Menon served as Joint Secretary to the Simla Conference in June 1945. In 1946, he was appointed Political Reforms Commissioner to the British Viceroy.

==India and his contributions==

===Instrument of Accession===

Menon was the political advisor of the last Viceroy of India, Lord Louis Mountbatten. When the interim Government had collapsed due to the rivalry between the Indian National Congress and the Muslim League, Menon had proposed to Mountbatten, Jawaharlal Nehru and Sardar Vallabhbhai Patel, the Indian leaders, the Muslim League's plan to partition India into two independent nations - India and Pakistan. Menon drafted the Instrument of Accession, a legal document that allowed princely states to accede to either India or Pakistan. This was crucial in bringing many states, like Bikaner and Baroda, into the Indian union.

Menon's resourcefulness during this period caught the eye of Sardar Patel, who would become the Deputy Prime Minister of India in 1947. He became the envoy to negotiate with the Maharajas.

V.P. Menon was present at the meeting between Lord Mountbatten and Hanwant Singh, Maharaja of Jodhpur. It was at this meeting that Hanwant Singh signed the instrument of accession to India. After he had signed and the Viceroy Mountbatten left, only Menon remained was in the room with the Maharaja. The Maharaja took out a .22 calibre pistol and pointed it at Menon and said "I refuse to take your dictation". Menon told him that he would be making a very serious mistake by threatening him and would not be able to get the accession abrogated in any case.

===Junagadh===

In August 1947, the Nawab of Junagadh—a Muslim ruler presiding over a predominantly Hindu state surrounded by Indian territory—signed the Instrument of Accession with Pakistan, becoming the first princely state to do so. India strongly objected to this decision, arguing that Junagadh’s accession to Pakistan violated both geographic contiguity and the will of its Hindu-majority population. India responded by imposing a blockade, instigating political instability, and facilitating defections among local vassal states to accede to India. Eventually, administrative control passed to India when Junagadh’s rulers sought intervention amid unrest, followed by a plebiscite in February 1948, in which over 99.9% voted to join India, leading to its formal annexation and merger into Saurashtra State.

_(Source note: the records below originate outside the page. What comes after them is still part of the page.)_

Lemma decompress_v2_ok :
  (2 <= length (stored hs))%nat →
  decompress_v2 (field_bytes uint16_t (hmask hs) ++ field_bytes uint8_t depth
                 ++ concat (stored hs) ++ c)
  = Ok (header innerNodeV2 ++ concat hs ++ field_bytes uint8_t depth ++ c).
Proof.
  intros Hs. unfold decompress_v2. pose proof hmask_uint16. pose proof length_stored.
  pose proof length_hashes. pose proof (length_header innerNodeV2).
  rewrite !length_app, !length_field_bytes, (proj2 (Nat.ltb_ge _ _)) by (cbn [field_size]; lia).
  rewrite read_write by done. cbn [mbind res_bind]. rewrite read_write by done.
  cbn [mbind res_bind]. rewrite <-Hc.
  rewrite write_header_ok by (apply innerNodeV2_max || lia). cbn [mbind res_bind].
  rewrite (proj2 (Z.eqb_neq _ _)) by (rewrite hmask_zero; by intros E; rewrite E in Hs; simpl in Hs; lia).
  replace (field_size uint16_t + (field_size uint8_t + (length (concat (stored hs)) + length c))
    - field_size uint16_t - 1)%nat with (length (concat (stored hs)) + length c)%nat
    by (cbn [field_size]; lia).
  rewrite put_inner by (cbn [os_out os_cap]; lia). cbn [mbind res_bind os_out os_cap].
  os_step. rewrite (proj2 (Nat.ltb_ge _ _)) by lia.
  os_step. rewrite take_ge by lia.
  os_step.
  rewrite Nat.sub_diag. change (Nat.ltb 0 0) with false. cbn iota. rewrite os_bytes_full.
  - cbn [os_out]. by rewrite <-!app_assoc.
  - cbn [os_out os_cap]. rewrite !length_app, !length_field_bytes. cbn [field_size]. lia.
Qed.

Lemma decompress_full_v2_ok :
  decompress_full_v2 (field_bytes uint8_t depth ++ concat hs ++ c)
  = Ok (header innerNodeV2 ++ concat hs ++ field_bytes uint8_t depth ++ c).
Proof.
  unfold decompress_full_v2. pose proof length_hashes as Hl. pose proof (length_header innerNodeV2).
  rewrite read_write by done. cbn [mbind res_bind]. rewrite <-Hc.
  rewrite (proj2 (Nat.eqb_eq _ _)) by (rewrite !length_app, length_field_bytes; cbn [field_size]; lia).
  cbn [negb]. rewrite write_header_ok by (apply innerNodeV2_max || lia). cbn [mbind res_bind].
  os_step.
  rewrite take_app_le, drop_app_le, (take_ge (concat hs)), (drop_ge (concat hs)) by lia.
  cbn [app]. do 3 os_step. rewrite take_ge by lia.
  os_step. rewrite os_bytes_full.
  - cbn [os_out]. by rewrite <-!app_assoc.
  - cbn [os_out os_cap]. rewrite !length_app, !length_field_bytes. cbn [field_size]. lia.
Qed.
End inner.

As Secretary of the States Department, V. P. Menon was deeply involved in the diplomatic and legal maneuvers surrounding Junagadh’s accession. On 17 September 1947, just after Pakistan accepted Junagadh’s accession, he visited the state to deliver India’s protest directly to Sir Shah Nawaz Bhutto, the Dewan, insisting that the accession be retracted—though Bhutto cited international law to claim its validity. Menon also worked behind the scenes to mobilize local leaders, including journalists and activists like Samaldas Gandhi, supporting the formation of a provisional government ("Arziee Hukumat"), which amplified internal dissent against the Nawab’s decision. His negotiations and legal framing laid the groundwork for India to assert control over Junagadh, culminating in India's formal administration takeover and the 1948 plebiscite.

===Hyderabad===

Following Indian independence in August 1947, the Nizam of Hyderabad—Mir Osman Ali Khan—refused to join either India or Pakistan and declared Hyderabad an independent sovereign state, hoping to continue under British suzerainty despite being surrounded by Indian territory and ruled over a predominantly Hindu population. India insisted Hyderabad accede, citing geographic contiguity and internal security. A Standstill Agreement signed in November 1947 temporarily extended administrative relations but notably did not allow Indian troops into the state, fearing that Hyderabad was using the interval to strengthen its position and build ties with Pakistan-backed militias known as the Razakars. As lawlessness grew and the Razakars began terrorizing the populace, India launched Operation Polo ("police action") in September 1948. Within five days, the Indian Army secured Hyderabad, the Nizam capitulated on 17 September, and a plebiscite was avoided—Hyderabad was formally integrated into India. The aftermath saw widespread communal violence; official estimates cite 30,000–40,000 civilian deaths, while other accounts put the toll closer to 200,000.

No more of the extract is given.